A ship that enters the shroud loses the rest of its convoy inside a cable's length. The channels between the islands run crooked, rock sits where a chart promises open water, and sound carries wrong, so a crew rowing toward what they take for surf is often rowing toward stone. The only reliable pilots through are the islands' own crabs.

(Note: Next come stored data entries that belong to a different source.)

Lemma handleError_errors_precedence_witness :
  (register alice_form (Failure mixed_errors_failure) cold_start).2
    = Errored {| message := "A, , " |}.
Proof.
  apply (handleError_errors_precedence mixed_errors_failure
           [Js.Obj [("msg", Js.Str "A")]; Js.Obj [("param", Js.Str "email")];
            Js.Obj [("msg", Js.Null)]]
           ["A"; ""; ""] cold_start alice_form "a" "b").
  - reflexivity.
  - reflexivity.
  - repeat constructor; right; split; reflexivity.
Defined.

(** ** Beyond the session claims: how the operations compose *)

Lemma State_eq (s1 s2 : State) :
  localStorage s1 = localStorage s2 →
  console s1 = console s2 →
  authStatusSubject s1 = authStatusSubject s2 →
  currentUserSubject s1 = currentUserSubject s2 →
  s1 = s2.
Proof. destruct s1, s2; simpl. by intros -> -> -> ->. Qed.

Lemma storage_ext (s1 s2 : State) :
  (∀ k, getItem k s1 = getItem k s2) → localStorage s1 = localStorage s2.
Proof. intros H. by apply map_eq. Qed.

Lemma pipe_storage reply s k :
  k ≠ "auth-token" → k ≠ "user" → getItem k (pipe reply s).1 = getItem k s.
Proof.
  intros Htok Huser. destruct reply as [res | error]; simpl.
  - rewrite saveSession_storage. by rewrite !decide_False.
  - destruct (handleError_cases error s) as [(_ & ->) | (_ & e & ->)]; done.
Qed.

Lemma step_storage op s k :
  k ≠ "auth-token" → k ≠ "user" → getItem k (step op s) = getItem k s.
Proof.
  intros Htok Huser. destruct op; simpl.
  - rewrite saveSession_storage. by rewrite !decide_False.
  - rewrite logout_storage. by rewrite !decide_False.
  - by apply pipe_storage.
  - by apply pipe_storage.
Qed.

(** X4: the module writes and removes no entry but ['auth-token'] and
    ['user']: along every sequence of its operations any other key of the
    store reads as it did at the start. *)
Theorem other_keys_untouched (ops : list Operation) (s : State) (k : string) :
  k ≠ "auth-token" →
  k ≠ "user" →
  Forall (λ s', getItem k s' = getItem k s) (states_after ops s).
Proof.
  intros Htok Huser. revert s.
  induction ops as [| op ops IH]; intros s; simpl; constructor.
  - by apply step_storage.
  - eapply Forall_impl; [apply IH |].
    simpl. intros s' ->. by apply step_storage.
Qed.

Lemma other_keys_untouched_witness :
  Forall (λ s', getItem "theme" s' = Some "dark")
    (states_after [OpLogin "alice@example.org" "pw" (Response alice_response);
                   OpRegister alice_form (Failure email_taken_failure);
                   OpLogout]
       (setItem "theme" "dark" cold_start)).
Proof.
  apply (other_keys_untouched _ (setItem "theme" "dark" cold_start) "theme");
    discriminate.
Defined.

(** X5: the last response wins: a [saveSession] replaces whatever session
    there was, so saving [r2] over a session saved from [r1], or over a
    logged-out state, gives the very state that saving [r2] alone gives. *)
Theorem saveSession_overrides (r1 r2 : AuthResponse) (s : State) :
  saveSession r2 (saveSession r1 s) = saveSession r2 s
  ∧ saveSession r2 (logout s) = saveSession r2 s.
Proof.
  split; apply State_eq; try done; apply storage_ext; intros k;
    rewrite !saveSession_storage, ?logout_storage; by repeat case_decide.
Qed.

(** X6: [logout] erases a session altogether and is idempotent: logging
    out after a [saveSession] gives the state that logging out without it
    gives, and a second [logout] changes nothing. *)
Theorem logout_erases (r : AuthResponse) (s : State) :
  logout (saveSession r s) = logout s
  ∧ logout (logout s) = logout s.
Proof.
  split; apply State_eq; try done; apply storage_ext; intros k;
    rewrite !logout_storage, ?saveSession_storage; by repeat case_decide.
Qed.

(** ** Beyond the session claims: the cache and the store *)

Lemma saveSession_mirrors r s : user_mirrors_store (saveSession r s).
Proof. unfold user_mirrors_store. by rewrite saveSession_storage. Qed.

Lemma logout_mirrors s : user_mirrors_store (logout s).
Proof. unfold user_mirrors_store. by rewrite logout_storage. Qed.

Lemma pipe_mirrors reply s :
  user_mirrors_store s → user_mirrors_store (pipe reply s).1.
Proof.
  intros Hs. destruct reply as [res | error]; simpl.
  - apply saveSession_mirrors.
  - destruct (handleError_cases error s) as [(_ & ->) | (_ & e & ->)]; done.
Qed.

(** X7: the cached user mirrors the stored entry: from a state where the
    ['user'] entry is the serialisation of the user [getUser()] returns
    (and absent when it returns none), every sequence of operations keeps
    it so after each step. *)
Theorem user_mirrors_store_preserved (ops : list Operation) (s : State) :
  user_mirrors_store s →
  Forall user_mirrors_store (states_after ops s).
Proof.
  revert s. induction ops as [| op ops IH]; intros s Hs; simpl; [constructor |].
  assert (user_mirrors_store (step op s)) as Hstep.
  { destruct op; simpl.
    - apply saveSession_mirrors.
    - apply logout_mirrors.
    - by apply pipe_mirrors.
    - by apply pipe_mirrors. }
  constructor; [done | by apply IH].
Qed.

Lemma user_mirrors_store_preserved_witness :
  user_mirrors_store cold_start
  ∧ Forall user_mirrors_store
      (states_after [OpLogin "alice@example.org" "pw" (Response alice_response);
                     OpRegister alice_form (Failure offline_failure);
                     OpLogout] cold_start).
Proof.
  assert (user_mirrors_store cold_start) as H by reflexivity.
  split; [exact H |].
  apply (user_mirrors_store_preserved _ cold_start H).
Defined.

(** ** Beyond the session claims: constructing the service *)

Lemma stringify_truthy u : Js.truthy (Js.Str (JSON.stringify u)) = true.
Proof. done. Qed.

Lemma saveSession_flag r s : flag_follows_store (saveSession r s).
Proof.
  unfold flag_follows_store, isAuthenticated, hasToken, getToken.
  rewrite saveSession_storage, decide_False, decide_True by done.
  destruct (token r) as [| c t]; [by right | by left].
Qed.

Lemma logout_flag s : flag_follows_store (logout s).
Proof.
  left. unfold isAuthenticated, hasToken.
  by rewrite logout_storage, decide_False, decide_True.
Qed.

Lemma step_flag op s : flag_follows_store s → flag_follows_store (step op s).
Proof.
  intros Hs.
  assert (∀ reply, flag_follows_store (pipe reply s).1) as Hpipe.
  { intros [res | error]; simpl; [apply saveSession_flag |].
    destruct (handleError_cases error s) as [(_ & ->) | (_ & e & ->)]; done. }
  destruct op; simpl; auto using saveSession_flag, logout_flag.
Qed.

Lemma states_after_flag ops s :
  flag_follows_store s → Forall flag_follows_store (states_after ops s).
Proof.
  revert s. induction ops as [| op ops IH]; intros s Hs; simpl; constructor.
  - by apply step_flag.
  - apply IH. by apply step_flag.
Qed.

Section ConstructionProperties.

Variable JSON_parse : string → option (option User).

Lemma construct_stored s stored :
  getStoredUser JSON_parse s = Some stored →
  construct JSON_parse s
    = Some {| localStorage := localStorage s;
              console := console s;
              authStatusSubject := {| value := hasToken s |};
              currentUserSubject := {| value := stored |} |}.
Proof. unfold construct. by intros ->. Qed.
(** X6.  Two stub calls never return the same promise, whatever happens
    between them: each call makes a new promise and hands out its two
    continuations. *)
Theorem stub_calls_return_new_promises (args args' : list JSCValue) (u u' : string)
    (c c' : JSCContext) (inputs : list Input) (st : Bridge) :
  let first := go_method_callback_variadic host args u c st in
  let second := go_method_callback_variadic host args' u' c' (run host inputs (snd first)) in
  fst first = JSPromise (js_promises st) /\ fst second <> fst first.
Proof.
  cbn zeta. unfold go_method_callback_variadic.
  destruct (js_call_go_method_steady host u args c st) as (_ & Hp & Hgrow).
  destruct (js_call_go_method_steady host u' args' c'
              (run host inputs (snd (js_call_go_method host u args c st))))
    as (_ & Hp' & _).
  destruct (run_steady host inputs (snd (js_call_go_method host u args c st)))
    as (_ & _ & _ & Hrun).
  split; [exact Hp|]. rewrite Hp, Hp'.
  generalize dependent
    (js_promises (run host inputs (snd (js_call_go_method host u args c st)))).
  generalize dependent (js_promises (snd (js_call_go_method host u args c st))).
  intros n1 Hgrow n2 _ Hrun [= Heq]. lia.
Qed.

(** X7.  While a request is in flight, submitting requests does no I/O
    and touches nothing but the queue: they are appended to it in the
    order of submission. *)
Theorem requests_queue_behind_the_one_in_flight (reqs : list AsyncRequest)
    (st : Bridge) :
  async_inflight st = true ->
  enqueue_all host reqs st = set_async_queue (async_queue st ++ reqs) st.
Proof.
  revert st. induction reqs as [|req rs IH]; intros st Hi.
  - cbn. rewrite app_nil_r. now destruct st.
  - cbn [enqueue_all fold_left].
    assert (Hstep : enqueue host req st = set_async_queue (async_queue st ++ [req]) st).
    { destruct req. unfold enqueue, send_ipc_message_async. cbn. now rewrite Hi. }
    fold (enqueue_all host rs (enqueue host req st)). rewrite Hstep.
    rewrite IH by exact Hi. cbn. now rewrite <- app_assoc.
Qed.

(** X8.  With an endpoint that refuses every connection, draining a
    queue of K requests makes exactly K connect attempts, one for each
    request, and attempts no write. *)
Theorem drain_retries_connect_per_request (st : Bridge) :
  async_inflight st = false -> async_connection st = false ->
  (forall n, connect_ok host n = false) ->
  connect_attempts (start_next_async_request host st)
    = connect_attempts st + length (async_queue st) /\
  write_attempts (start_next_async_request host st) = write_attempts st /\
  async_connection (start_next_async_request host st) = false.
Proof.
  intros Hi Hc Hall. remember (async_queue st) as q eqn:Hq. symmetry in Hq.
  revert st Hi Hc Hq. induction q as [|req rest IH]; intros st Hi Hc Hq.
  - rewrite (start_next_empty host st Hq). cbn. repeat split; auto.
  - rewrite (start_next_connect_failed host st req rest Hi Hq Hc (Hall _)).
    match goal with |- context [start_next_async_request host ?s] => set (st1 := s) end.
    destruct (IH st1) as (Ha & Hw & Hc'); try reflexivity; [exact Hc|].
    rewrite Ha, Hw, Hc'. cbn. repeat split; lia.
Qed.

End Lifetime.

Section FieldAccess.

Variable host : Host.

(** X9.  [null] and [undefined] can be assigned to no field, whatever
    its declared type: the setter throws, naming the kind [unknown], and
    makes no call. *)
Theorem null_and_undefined_are_never_assignable (data : FieldUserData)
    (context : JSCContext) (st : Bridge) :
  let thrown :=
    jsc_context_throw_exception context
      ("TypeError: Cannot assign to field '" +:+ field_name data +:+
       "': expected " +:+ field_type data +:+ " but got unknown") st in
  field_setter_callback host JSNull data context st = thrown /\
  field_setter_callback host JSUndefined data context st = thrown.
Proof.
  cbn zeta. unfold field_setter_callback, type_valid.
  destruct (String.eqb (field_type data) "string"),
    (is_numeric_type (field_type data)), (String.eqb (field_type data) "bool");
    split; reflexivity.
Qed.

Low water on the outermost isle. A hermit crab the width of a rowboat hauls its borrowed shell over black rock slick with grey-green weed, mouthparts working the algae in slow scrapes. The fog stands like a wall a stone's throw out. The only sounds are the scrape, the drip off the shell, and the soft give of weed beneath it. No gulls. Nothing flies here.
Giant hermit crabs work the shorelines, beasts the size of a coracle that drag their shells up the wet rock at low tide to graze the algae. They cross the shroud without a wrong turn, and a desperate captain who follows one out to open water lives more often than one who trusts a compass. Gelnor keeps no harbor and posts no warning. He turns away anyone who reaches him with a home still waiting somewhere else. What he is atoning for, and why the fog is both the crime and the penance, belongs to his own account.